◆ **YOUR TASK**
Copy the lines exactly. Begin at the first line of the data and stop after the line with "let f := if".

[Dataset entries]
━━━━━━

(* ===== verification/PyFloat.v ===== *)
(** * Floats and conversions

    IEEE binary64 numbers ([SpecFloat]) as the library uses them: integers and
    texts converted to floats, the comparisons, [min] and [max]. [x ** n] is the
    C library's [pow]: see [FloatPow]. *)

From Stdlib Require Import SpecFloat.
From S2P Require Import Prelude PyValue Json Isotime Meta.

Abbreviation float := spec_float.

Definition float_of_Z (z : Z) : float := binary_normalize 53 1024 z 0 false.
Definition float_mul : float → float → float := SFmul 53 1024.
Definition float_div : float → float → float := SFdiv 53 1024.
(** [min(x, y)] and [max(x, y)] keep the first argument unless the second wins. *)
Definition float_min (x y : float) : float := if SFltb y x then y else x.
Definition float_max (x y : float) : float := if SFltb x y then y else x.

(** The binary64 number nearest to [m * 10 ^ e]. *)
Definition decimal (neg : bool) (m : N) (e : Z) : float :=
  match m with
  | N0 => S754_zero neg
  | Npos m =>
    let f := if (0 <=? e)%Z then binary_normalize 53 1024 (Z.pos m * 10 ^ e) 0 false
             else float_div (S754_finite false m 0) (S754_finite false (Z.to_pos (10 ^ (- e))) 0) in
    if neg then SFopp f else f
  end.

(** [float(s)] for a decimal text: a sign, digits with a point, an exponent. The
    spaces, underscores and names of special values Python also reads are not. *)
Definition float_of_text (s : string) : option float :=
  let '(neg, s) := match s with
                   | String "-" s => (true, s)
                   | String "+" s => (false, s)
                   | s => (false, s)
                   end in
  let '(int_part, s) := take_digits s in
  let '(frac_part, s) := match s with String "." s => take_digits s | s => (EmptyString, s) end in
  if bool_decide (int_part +:+ frac_part = EmptyString) then None
  else
    let m := digits_value 0 (int_part +:+ frac_part) in
    let scale := Z.of_nat (String.length frac_part) in
    match s with
    | EmptyString => Some (decimal neg m (- scale))
    | String c s =>
      if bool_decide (c = "e"%char ∨ c = "E"%char) then
        let s := match s with String "+" s => s | s => s end in
        match parse_int s with Some e => Some (decimal neg m (e - scale)) | None => None end
      else None
    end.

Example float_of_text_ex :
  float_of_text "0.1" = Some (S754_finite false 7205759403792794 (-56)) ∧
  float_of_text "-1e-07" = Some (S754_finite true 7555786372591432 (-76)) ∧
  float_of_text "2.5e+3" = Some (float_of_Z 2500) ∧ float_of_text "." = None.
Proof. repeat split; vm_compute; reflexivity. Qed.

(** ** The order

    A float that is a number has a place in the lexicographic order of its
    class, its exponent and its mantissa. *)
Definition place (x : float) : option (Z * Z * Z) :=
  match x with
  | S754_nan => None
  | S754_infinity s => Some (if s then -2 else 2, 0, 0)%Z
  | S754_zero _ => Some (0, 0, 0)%Z
  | S754_finite s m e => Some (if s then (-1, - e, - Z.pos m) else (1, e, Z.pos m))%Z
  end.

Definition before (p q : Z * Z * Z) : Prop :=
  let '(a1, b1, c1) := p in let '(a2, b2, c2) := q in
  (a1 < a2 ∨ (a1 = a2 ∧ (b1 < b2 ∨ (b1 = b2 ∧ c1 < c2))))%Z.

Lemma SFltb_place x y : SFltb x y = true ↔
  ∃ p q, place x = Some p ∧ place y = Some q ∧ before p q.
Proof.
  assert (Hsome : ∀ p q, (∃ p' q', Some p = Some p' ∧ Some q = Some q' ∧ before p' q') ↔ before p q).
  { intros p q. split; [by intros (?&?&[= <-]&[= <-]&?)|]. intros ?. by exists p, q. }
  destruct x as [s1|s1| |s1 m1 e1], y as [s2|s2| |s2 m2 e2]; cbn [place];
    try (split; [done|by intros (?&?&?&?&?)]); rewrite Hsome; unfold SFltb; cbn [SFcompare];
    unfold before; try (destruct s1); try (destruct s2); try (split; [done|lia]); try (split; [lia|done]);
    change (Pos.compare_cont Eq m1 m2) with (Pos.compare m1 m2);
    destruct (Z.compare_spec e1 e2) as [->| |]; try (split; [done|lia]); try (split; [lia|done]);
    destruct (Pos.compare_spec m1 m2) as [->| |]; cbn [CompOpp]; (split; [done|lia]) || (split; [lia|done]).
Qed.

Lemma SFltb_trans x y z : SFltb x y = true → SFltb y z = true → SFltb x z = true.
Proof.
  rewrite !SFltb_place. intros (p & q & Hx & Hy & H1) (q' & r & Hy' & Hz & H2).
  assert (q' = q) as -> by congruence. exists p, r. split_and!; [done..|].
  destruct p as [[??]?], q as [[??]?], r as [[??]?]. unfold before in *. lia.
Qed.

Lemma SFltb_irrefl x : SFltb x x = false.
Proof.
  destruct (SFltb x x) eqn:E; [|done]. apply SFltb_place in E as (p & q & Hp & Hq & H).
  assert (q = p) as -> by congruence. destruct p as [[??]?]. unfold before in H. lia.
Qed.

(** [min(x, y)] is not above [x]. *)
Lemma float_min_le x y : SFltb x (float_min x y) = false.
Proof.
  unfold float_min. destruct (SFltb y x) eqn:E; [|apply SFltb_irrefl].
  destruct (SFltb x y) eqn:E'; [|done]. pose proof (SFltb_trans _ _ _ E E') as H. by rewrite SFltb_irrefl in H.
Qed.

(** ** [int(x)] and [float(x)] *)

(** A value of a JSON document: one that was written down, or a float that was
    computed. *)
Inductive any : Type :=
  | AVal (v : pyval)
  | AFloat (f : float).

(** Towards zero; [int] raises on infinities and NaN. *)
Definition int_of_float (f : float) : option Z :=
  match f with
  | S754_zero _ => Some 0%Z
  | S754_finite s m e =>
    let z := if (0 <=? e)%Z then (Z.pos m * 2 ^ e)%Z else (Z.pos m / 2 ^ (- e))%Z in
    Some (if s then (- z)%Z else z)
  | S754_infinity _ | S754_nan => None
  end.

(** A float by its [repr]. *)
Definition float_of_repr (r : string) : option float :=
  if bool_decide (r = "inf") then Some (S754_infinity false)
  else if bool_decide (r = "-inf") then Some (S754_infinity true)
  else if bool_decide (r = "nan") then Some S754_nan
  else float_of_text r.

Definition conversion_error : exn := ValueError "could not convert".
Definition some_or {A} (x : exn) (o : option A) : result A :=
  match o with Some a => Ok a | None => Err x end.

Definition py_int (a : any) : result Z :=
  match a with
  | AFloat f => some_or conversion_error (int_of_float f)
  | AVal (PInt z) => Ok z
  | AVal (PBool b) => Ok (if b then 1 else 0)%Z
  | AVal (PFloat r) => some_or conversion_error (f ← float_of_repr r; int_of_float f)
  | AVal (PStr s) => some_or conversion_error (parse_int s)
  | AVal _ => Err type_error
  end.

(** An integer too large for a float raises [OverflowError]. *)
Definition float_of_int (z : Z) : result float :=
  match float_of_Z z with
  | S754_infinity _ => Err (UserError "OverflowError" "int too large to convert to float")
  | f => Ok f
  end.

Definition py_float (a : any) : result float :=
  match a with
  | AFloat f => Ok f
  | AVal (PInt z) => float_of_int z
  | AVal (PBool b) => Ok (float_of_Z (if b then 1 else 0))
  | AVal (PFloat r) => some_or conversion_error (float_of_repr r)
  | AVal (PStr s) => some_or conversion_error (float_of_text s)
  | AVal _ => Err type_error
  end.

Example py_int_ex :
  py_int (AVal (PFloat "-3.7")) = Ok (-3)%Z ∧ py_int (AVal (PStr "12")) = Ok 12%Z ∧
  py_int (AVal (PFloat "nan")) = Err conversion_error ∧ py_float (AVal (PStr "2.50")) = py_float (AVal (PFloat "2.5")).
Proof. repeat split; vm_compute; reflexivity. Qed.

(** ** Fields of a document the caller wrote *)

(** [arguments[key]] *)
Definition argument (key : string) (arguments : dict pyval) : result pyval :=
  match Dict.get key arguments with Some v => Ok v | None => Err (KeyError key) end.

(** [arguments.get(key) or v] *)
Definition argument_or (key : string) (v : pyval) (arguments : dict pyval) : pyval :=
  let x := Dict.get_default key PNone arguments in if truthy x then x else v.

(** [dict(v)]: a dictionary is copied, a list gives its pairs. Keys are strings,
    as in every dictionary of the development, and a pair is a list: the other
    sequences of length two Python takes for a pair are not modelled. *)
Definition pair_of (v : pyval) : result (string * pyval) :=
  match v with
  | PList [PStr k; x] => Ok (k, x)
  | _ => Err (ValueError "dictionary update sequence element is not a pair")
  end.

Definition dict_of (v : pyval) : result (dict pyval) :=
  match v with
  | PDict d => Ok d
  | PList l =>
    foldl (λ acc v, d ← acc; kv ← pair_of v; Ok (Dict.set kv.1 kv.2 d)) (Ok []) l
  | PStr "" => Ok []
  | PStr _ => Err (ValueError "dictionary update sequence element is not a pair")
  | _ => Err type_error
  end.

━━━━━━

◆ **SOLUTION TO THE EXERCISE**
(* ===== verification/PyFloat.v ===== *)
(** * Floats and conversions

    IEEE binary64 numbers ([SpecFloat]) as the library uses them: integers and
    texts converted to floats, the comparisons, [min] and [max]. [x ** n] is the
    C library's [pow]: see [FloatPow]. *)

From Stdlib Require Import SpecFloat.
From S2P Require Import Prelude PyValue Json Isotime Meta.

Abbreviation float := spec_float.

Definition float_of_Z (z : Z) : float := binary_normalize 53 1024 z 0 false.
Definition float_mul : float → float → float := SFmul 53 1024.
Definition float_div : float → float → float := SFdiv 53 1024.
(** [min(x, y)] and [max(x, y)] keep the first argument unless the second wins. *)
Definition float_min (x y : float) : float := if SFltb y x then y else x.
Definition float_max (x y : float) : float := if SFltb x y then y else x.

(** The binary64 number nearest to [m * 10 ^ e]. *)
Definition decimal (neg : bool) (m : N) (e : Z) : float :=
  match m with
  | N0 => S754_zero neg
  | Npos m =>
    let f := if (0 <=? e)%Z then binary_normalize 53 1024 (Z.pos m * 10 ^ e) 0 false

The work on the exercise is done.